- 3
- April
Ollama Series EP.6 — From EP.5 where we connected Ollama API to apps and enterprise systems, you may have noticed that Ollama has no built-in Authentication system at all — if you set OLLAMA_HOST=0.0.0.0 to allow other machines to connect, anyone on the network can use your AI instantly. No password required, no API Key, no protection whatsoever! EP.6 will walk you through securing your Ollama Self-Host on every front — from Reverse Proxy, Authentication, Firewall, TLS, Docker Isolation to Monitoring.
In short — What do you need to secure Ollama Self-Host?

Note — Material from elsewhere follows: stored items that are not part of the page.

(** Stability: among the elements with one and the same key, the order of
    the input is kept. *)
Lemma insert_by_key_stable v x l :
  filter (λ a, key a = v) (insert_by_key key x l)
  = filter (λ a, key a = v) (x :: l).
Proof.
  induction l as [|y l IH]; cbn [insert_by_key]; [reflexivity|].
  case_decide as Hxy; [reflexivity|].
  rewrite (filter_cons _ y), IH, !filter_cons.
  repeat case_decide; try reflexivity; lia.
Qed.

Lemma sort_by_key_stable v l :
  filter (λ a, key a = v) (sort_by_key key l) = filter (λ a, key a = v) l.
Proof.
  induction l as [|x l IH]; [reflexivity|].
  cbn [sort_by_key foldr]. fold (sort_by_key key l).
  rewrite insert_by_key_stable, !filter_cons, IH. reflexivity.
Qed.

Lemma NoDup_key_inj l x y :
  NoDup (key <$> l) → x ∈ l → y ∈ l → key x = key y → x = y.
Proof.
  induction l as [|z l IH]; intros Hnd Hx Hy Hk; [inversion Hx|].
  rewrite fmap_cons in Hnd. apply NoDup_cons in Hnd as [Hz Hnd].
  apply elem_of_cons in Hx as [->|Hx], Hy as [->|Hy]; [reflexivity| | |].
  - exfalso. apply Hz. rewrite Hk. apply list_elem_of_fmap_2. exact Hy.
  - exfalso. apply Hz. rewrite <- Hk. apply list_elem_of_fmap_2. exact Hx.
  - apply IH; assumption.
Qed.

Lemma sorted_distinct_strict l :
  NoDup (key <$> l) → StronglySorted le_key l → StronglySorted lt_key l.
Proof.
  induction l as [|x l IH]; intros Hnd Hs; [constructor|].
  rewrite fmap_cons in Hnd. apply NoDup_cons in Hnd as [Hx Hnd].
  apply StronglySorted_cons in Hs as [Hle Hs].
  constructor; [apply IH; assumption|].
  rewrite Forall_forall in Hle |- *. intros y Hy.
  specialize (Hle y Hy). cbn in Hle.
  assert (key x ≠ key y); [|lia].
  intros Heq. apply Hx. rewrite Heq. apply list_elem_of_fmap_2. exact Hy.
Qed.

(** With pairwise distinct keys the result does not depend on the order
    of the input. *)
Lemma sort_by_key_perm_invariant l1 l2 :
  NoDup (key <$> l1) → l2 ≡ₚ l1 → sort_by_key key l2 = sort_by_key key l1.
Proof.
  intros Hnd Hp.
  apply (StronglySorted_unique_strong le_key);
    [| apply sort_by_key_sorted | apply sort_by_key_sorted
     | rewrite !sort_by_key_perm; exact Hp].
  intros x y Hx Hy Hxy Hyx.
  rewrite sort_by_key_perm in Hx, Hy. rewrite Hp in Hx.
  apply (NoDup_key_inj l1); [assumption..|]. cbn in *. lia.
Qed.

End SortByKey.

Lemma assert_no_duplicates_passes seen ms :
  assert_no_duplicates seen ms = None
  ↔ NoDup (version <$> ms) ∧ ∀ m, m ∈ ms → version m ∉ seen.
Proof.
  revert seen. induction ms as [|m ms IH]; intros seen.
  - cbn. split; [|reflexivity]. intros _. split; [constructor|].
    intros m Hm. inversion Hm.
  - cbn [assert_no_duplicates hash_set_insert]. rewrite fmap_cons.
    case_bool_decide as Hm.
    + rewrite IH, NoDup_cons. split.
      * intros [Hnd Hfresh]. split; [split; [|exact Hnd]|].
        -- intros Hin. apply list_elem_of_fmap in Hin as (m' & Hv & Hm').
           apply (Hfresh m' Hm'), elem_of_union_l, elem_of_singleton.
           congruence.
        -- intros m' [->|Hm']%elem_of_cons; [exact Hm|].
           intros Hin. apply (Hfresh m' Hm'), elem_of_union_r, Hin.
      * intros [[Hnotin Hnd] Hfresh]. split; [exact Hnd|].
        intros m' Hm' [Heq%elem_of_singleton|Hin]%elem_of_union.
        -- apply Hnotin. rewrite <- Heq. apply list_elem_of_fmap_2. exact Hm'.
        -- apply (Hfresh m'); [right; exact Hm' | exact Hin].
    + split; [discriminate|]. intros [_ Hfresh].
      exfalso. apply (Hfresh m); [left|].
      destruct (decide (version m ∈ seen)); [assumption | contradiction].
Qed.

Lemma assert_no_duplicates_fails seen ms msg :
  assert_no_duplicates seen ms = Some msg →
  ∃ l1 m l2, ms = (l1 ++ m :: l2)%list ∧ msg = duplicate_message m
             ∧ (version m ∈ seen ∨ version m ∈ version <$> l1).
Proof.
  revert seen. induction ms as [|m ms IH]; intros seen; [discriminate|].
  cbn [assert_no_duplicates hash_set_insert].
  case_bool_decide as Hm.
  - intros (l1 & m' & l2 & -> & -> & Hin)%IH.
    exists (m :: l1), m', l2. split; [reflexivity|]. split; [reflexivity|].
    rewrite fmap_cons.
    destruct Hin as [[Heq%elem_of_singleton|Hin]%elem_of_union|Hin].
    + right. rewrite Heq. left.
    + left. exact Hin.
    + right. right. exact Hin.
  - intros [= <-]. exists [], m, ms. split; [reflexivity|].
    split; [reflexivity|]. left.
    destruct (decide (version m ∈ seen)); [assumption | contradiction].
Qed.

Lemma shares_version_not_NoDup registered :
  shares_version registered → ¬ NoDup (version <$> registered).
Proof.
  intros (i & j & a & b & Hij & Ha & Hb & Hv) Hnd.
  apply Hij. eapply NoDup_lookup; [exact Hnd | |].
  - rewrite list_lookup_fmap, Ha. reflexivity.
  - rewrite list_lookup_fmap, Hb, Hv. reflexivity.
Qed.

(** The aggregator as shipped, with its single registered migration. *)
Lemma all_migrations_as_shipped (debug_assertions : bool) :
  all_migrations debug_assertions
  = Returned [m20250115_000001_create_users.migration].
Proof. destruct debug_assertions; vm_compute; reflexivity. Qed.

- Reverse Proxy + TLS — Use nginx/Caddy as a gateway with HTTPS encryption
- Authentication — Add Basic Auth / API Key / OAuth for identity verification
- Firewall — Close unnecessary ports, open only what is needed
- Docker Isolation — Run inside a Container with limited resources
- Rate Limiting — Prevent abuse and DDoS attacks
- Monitoring & Logging — Detect anomalies in real time
Why Does Self-Hosted AI Need Security?
When you run Ollama on your own machine, all data stays within your organization's network — which is great for privacy. However, poor configuration can turn into a major vulnerability because Ollama is designed to be developer-friendly rather than security-focused from the start. The result: default settings have no protection at all:
| Risk | Cause | Impact | Solution |
|---|---|---|---|
| No Authentication | Ollama has no built-in Auth | Anyone can use the AI and consume GPU for free | Add Auth Layer via Reverse Proxy |
| No TLS/HTTPS | API sends data as Plain Text | Data can be sniffed in transit | Set up TLS Certificate via nginx/Caddy |
| No Rate Limit | No limit on number of requests | Server crashes from request flooding / GPU at 100% | Configure Rate Limit in nginx |
| Port open to network | Setting OLLAMA_HOST=0.0.0.0 | Every machine on the network can access it | Bind localhost + Firewall |
| No Monitoring | No logs or alerts | No visibility into who is using it, when, or how much | Set up Access Log + Prometheus |
According to Shodan (a search engine for internet-connected devices), over 7,000 Ollama servers worldwide have Port 11434 open to the Internet without any Authentication. This means anyone can use those machines' GPUs to run AI for free — or even download/delete models from them. This is the same issue we discussed in our Two-Factor Authentication article: a single password alone is not enough — you need multiple layers of protection.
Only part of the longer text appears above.